Brasília - O presidente Michel Temer sancionou lei que altera o Estatuto da Criança e do Adolescente (ECA) para permitir a infiltração de agentes de polícia na internet com o fim de investigar crimes de pedofilia. O texto foi publicado no Diário Oficial da União (DOU) desta terça-feira (9).

A infiltração dos agentes policiais na rede, porém, terá de obedecer a algumas regras, determinadas pela nova legislação. As investigações deverão ser precedidas de autorização judicial devidamente circunstanciada e fundamentada, que estabelecerá os limites da infiltração para obtenção de prova, ouvido o Ministério Público. As investigações também deverão acontecer mediante requerimento da promotoria ou representação de delegado de polícia contendo a demonstração de sua necessidade, o alcance das tarefas dos policiais, os nomes ou apelidos das pessoas a serem investigadas e, quando possível, os dados de conexão ou cadastrais que permitam a identificação dos suspeitos. A lei também estabelece prazos para os trabalhos dos investigadores. O prazo previsto é de 90 dias, podendo ser prorrogado por até 720 dias desde que seja comprovada a necessidade do prolongamento dos trabalhos. A decisão pela renovação dos prazos ficará a critério da autoridade judicial.

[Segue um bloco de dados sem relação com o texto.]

Definition ReservePayout (p : ReservePayoutParams) s : LedgerResult * S :=
  let proposalID := TrimSpace (pay_ProposalID p) in
  let recipient := normalizeHiveConsensusAccount (pay_Recipient p) in
  if String.eqb proposalID "" || String.eqb recipient "" then (fail "invalid reserve payout params", s)
  else if pay_Amount p <=? 0 then (fail "reserve payout amount must be positive", s)
  else
    let available := reserveAvailable (proposalID +:+ "#reserve_payout#debit") s in
    if available <=? 0 then (fail "reserve has no available balance", s)
    else if available <? pay_Amount p then (fail "reserve payout exceeds available balance", s)
    else (mkLedgerResult true "reserve payout recorded",
          storeLedgerOrFail (payout_rows proposalID recipient (pay_Amount p) (pay_BlockHeight p)) s).

(** ** The pendulum bucket *)

(** [readErr]: a failed read counts as an empty bucket. *)
Definition PendulumBucketBalance (readErr : bool) (bucket : string) (blockHeight : Z) s : Z :=
  if String.eqb (TrimSpace bucket) "" then 0
  else if readErr then 0
  else foldl (λ total r, total +64 lr_Amount r) 0 (GetLedgerRange bucket 0 blockHeight "hbd" [] s).

Definition distribute_rows (toAccount txID : string) (amount blockHeight : Z) : list LedgerRecord :=
  [row (txID +:+ "#distribute_debit#" +:+ toAccount) txID blockHeight (-64 amount) "hbd"
     PendulumNodesHBDBucket "" "pendulum_distribute";
   row (txID +:+ "#distribute_credit#" +:+ toAccount) txID blockHeight amount "hbd" toAccount ""
     "pendulum_distribute"].

(** The one write of this file that is not retried. *)
Definition PendulumDistribute (readErr : bool) (toAccount : string) (amount : Z) (txID : string)
    (blockHeight : Z) s : LedgerResult * S :=
  if String.eqb (TrimSpace toAccount) "" then (fail "invalid destination", s)
  else if amount <=? 0 then (fail "invalid amount", s)
  else if String.eqb txID "" then (fail "missing tx id", s)
  else
    let available := PendulumBucketBalance readErr PendulumNodesHBDBucket blockHeight s in
    if available <? amount then (fail "insufficient pendulum nodes bucket balance", s)
    else
      let '(s, ok) := StoreLedger (distribute_rows toAccount txID amount blockHeight) s in
      if ok then (success, s) else (fail "ledger write failed", s).
End slash.

(** ** Lemmas: the amount *)

Lemma slash_formula_floor bond bps :
  0 <= bond <= MaxInt64 → 0 <= bps <= 10000 → slash_formula bond bps = bond * bps / 10000.
Proof.
  intros Hb Hp. unfold slash_formula, i64_quo, i64_rem, i64_mul, i64_add.
  rewrite !Z.quot_div_nonneg, Z.rem_mod_nonneg by lia.
  pose proof (Z.div_mod bond 10000 ltac:(lia)) as Hd.
  pose proof (Z.mod_pos_bound bond 10000 ltac:(lia)) as Hm.
  set (q := bond / 10000) in *. set (m := bond mod 10000) in *.
  assert (0 <= q <= bond) by nia.
  assert (0 <= q * bps <= bond) by nia. assert (0 <= m * bps <= 10000 * 10000) by nia.
  assert (0 <= m * bps / 10000 <= m).
  { split; [apply Z.div_pos; lia|]. apply Z.div_le_upper_bound; nia. }
  rewrite !(wrap64_id q), (wrap64_id (q * bps)), (wrap64_id (m * bps)) by (unfold_widths; lia).
  rewrite Z.quot_div_nonneg by lia. rewrite (wrap64_id (m * bps / 10000)) by (unfold_widths; lia).
  rewrite wrap64_id by (unfold_widths; nia).
  replace (bond * bps) with (m * bps + (q * bps) * 10000) by nia.
  rewrite Z.div_add by lia. lia.
Qed.

Lemma slash_share bond bps :
  0 <= bond → 0 <= bps <= 10000 → 0 <= bond * bps / 10000 <= bond.
Proof. intros. apply share_le; lia. Qed.
(** The bounded scan promotes every matured slash, and nothing else.  On a
    ledger satisfying the invariant, the scan at a height writes, for each live
    pending row that has matured, the release of its full amount from the pending
    account, the credit of the same amount to the reserve and its marker; no
    other row changes except the cursor's; and the invariant holds again, so the
    cursor has not moved past a row that is still to be promoted.  This holds
    even when the cursor could not be read and the scan started from zero. *)
Theorem finalize_promotes_due readErr now bh s :
  db_wf s → slash_inv now (rows s) → 0 < bh <= MaxInt64 → now <= bh →
  let s' := FinalizeMaturedSafetySlashBurns readErr bh s in
  db_wf s' ∧ slash_inv bh (rows s') ∧
  (∀ id r u, due bh (rows s) id r → u ∈ promotion bh r → rows s' !! lr_Id u = Some u) ∧
  (∀ k, k ≠ safetySlashFinalizeCursorRowID →
     (∀ id r, due bh (rows s) id r → k ∉ lr_Id <$> promotion bh r) → rows s' !! k = rows s !! k).
Proof.
  intros Hwf Hinv Hbh Hnow s'. set (c := readSafetySlashFinalizeCursor readErr s).
  destruct (Z.le_gt_cases c bh) as [Hc|Hc].
  2: { assert (s' = s) as ->.
       { unfold s', FinalizeMaturedSafetySlashBurns. rewrite (proj2 (Z.eqb_neq bh 0)) by lia. fold c.
         by rewrite (proj2 (Z.ltb_lt bh c)). }
       split_and!; [done|by eapply slash_inv_mono| |done]. intros id r u (Hl & Hh & _) _.
       pose proof (cursor_below readErr now bh s Hwf Hinv id r Hl) as Hb. fold c in Hb. lia. }
  destruct (finalize_rows readErr now bh s Hwf Hinv Hbh Hc) as [Hwf' (C & Hrows & HC)].
  fold s' in Hwf', Hrows.
  destruct (P_facts readErr now bh s Hwf Hinv Hnow) as [HP Hnd].
  set (P := filter _ _) in *.
  assert (∀ r, r ∈ P ↔ due bh (rows s) (lr_Id r) r) as Hdue
    by apply (promoted_iff_due readErr now bh s Hwf Hinv Hnow).
  pose proof (promotion_settles bh) as Hf.
  assert (cursor_write bh C) as HCw by (destruct HC as [->|(nc & -> & _)]; [by left|right; by exists nc]).
  split_and!; [done|..].
  - rewrite Hrows. eapply scan_inv; try done; [exact (λ id r, rows_keyed s id r Hwf)|lia|].
    intros id r Hl Hnin. destruct HC as [->|(nc & -> & Hu & Hb)].
    + rewrite (cursor_of_keep _ bh) by done. by apply (inv_cursor _ _ Hinv id).
    + rewrite cursor_of_write by (done || lia). by eapply Hb.
  - intros id r u Hd Hu. rewrite Hrows. eapply scan_promoted; try done.
    apply Hdue. destruct Hd as [Hl Hrest]. split; [|done].
    by rewrite (rows_keyed s id r Hwf (proj1 Hl)).
  - intros k Hk Hfr. rewrite Hrows. eapply scan_frame; try done. intros r Hr. apply (Hfr (lr_Id r)).
    by apply Hdue.
Qed.

Lemma typed_exists lo hi ty id s :
  db_wf s →
  existsb (λ k, String.eqb (lr_Id k) id)
    (GetLedgerRange ProtocolSlashPendingBurnAccount lo hi "hive" [ty] s) = true ↔
  ∃ k, rows s !! id = Some k ∧ on_pending ty k ∧ lo <= lr_BlockHeight k <= hi.
Proof.
  intros Hwf. rewrite existsb_exists. split.
  - intros (k & Hk%list_elem_of_In & <-%String.eqb_eq).
    apply elem_of_typed_range in Hk as (Hr & Ho & Hx & Ht & Hh); [|done]. exists k.
    split_and!; try done; lia.
  - intros (k & Hk & (Ho & Hx & Ht) & Hh). pose proof (rows_keyed s id k Hwf Hk) as Hid.
    exists k. split; [|by apply String.eqb_eq]. apply list_elem_of_In, elem_of_typed_range; [done|].
    by rewrite Hid.
Qed.
(* ===== verification/Gateway.v ===== *)
(** The gateway's action batches, [executeActions], [syncBalance] and
    [waitCheckBh] of [modules/gateway/multisig.go].

    Every minute the nodes build one Hive transaction from the pending actions
    of the ledger: a transfer per withdrawal, one savings operation for the net
    of the stakes and unstakes, and a header that lists the actions and marks the
    unstakes that are already covered.  The header comes back through Hive and
    [IndexActions] ([LedgerSystem.v]) settles the actions it lists.  Each cosigner
    rebuilds the batch from its own database and signs only an identical one.

    Building and signing the Hive transaction is the work of a library outside
    the sources: a batch is the list of its operations.  The header is kept as a
    record, and an error of the query of pending actions, which returns before
    anything is built, is left out.  The sort of the unstakes is stable here; the
    order of equal amounts only matters if the loop over them stops early, which
    [cleared_all] excludes.  The intervals are those of the main network. *)
From S2P Require Import Prelude GoStrings GoEncoding Assets LedgerDb ActionsDb LedgerTypes LedgerSystem.

Definition ACTION_INTERVAL : Z := 20.
Definition SYNC_INTERVAL : Z := 7200.

(** ** Operations on Hive *)

Inductive HiveOperation :=
| HiveTransfer (from to amount asset memo : string)
| TransferToSavings (from to amount asset memo : string)
| TransferFromSavings (from to amount asset memo : string) (requestId : Z)
| CustomActions (auth : string) (header : ActionUpdate)
| CustomSync (auth : string) (stake_amt unstake_amt : Z).

(** [strings.ToUpper] on ASCII text. *)
Fixpoint ToUpper (s : string) : string :=
  match s with
  | EmptyString => EmptyString
  | String c s => String (if is_az c then Ascii.ascii_of_nat (Ascii.nat_of_ascii c - 32) else c) (ToUpper s)
  end.

Section gateway.
(** The wallet account, and whether the node runs on a test network. *)
Context (gatewayWallet : string) (testnet : bool).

"A infiltração de agentes de polícia na internet não será admitida se a prova puder ser obtida por outros meios", diz a lei. "Não comete crime o policial que oculta a sua identidade para, por meio da internet, colher indícios de autoria e materialidade dos crimes previstos", acrescenta.


EXPLORAÇÃO SEXUAL
O presidente Michel Temer sancionou ainda outra lei que altera o Estatuto da Criança e do Adolescente. Desta vez, a norma dispõe sobre a punição de pessoas que submeterem menores à prostituição ou à exploração sexual. Nesse caso, o criminoso está sujeito à pena de "reclusão de quatro a dez anos e multa, além da perda de bens e valores utilizados na prática criminosa em favor do Fundo dos Direitos da Criança e do Adolescente da Unidade da Federação (Estado ou Distrito Federal) em que foi cometido o crime, ressalvado o direito de terceiro de boa-fé."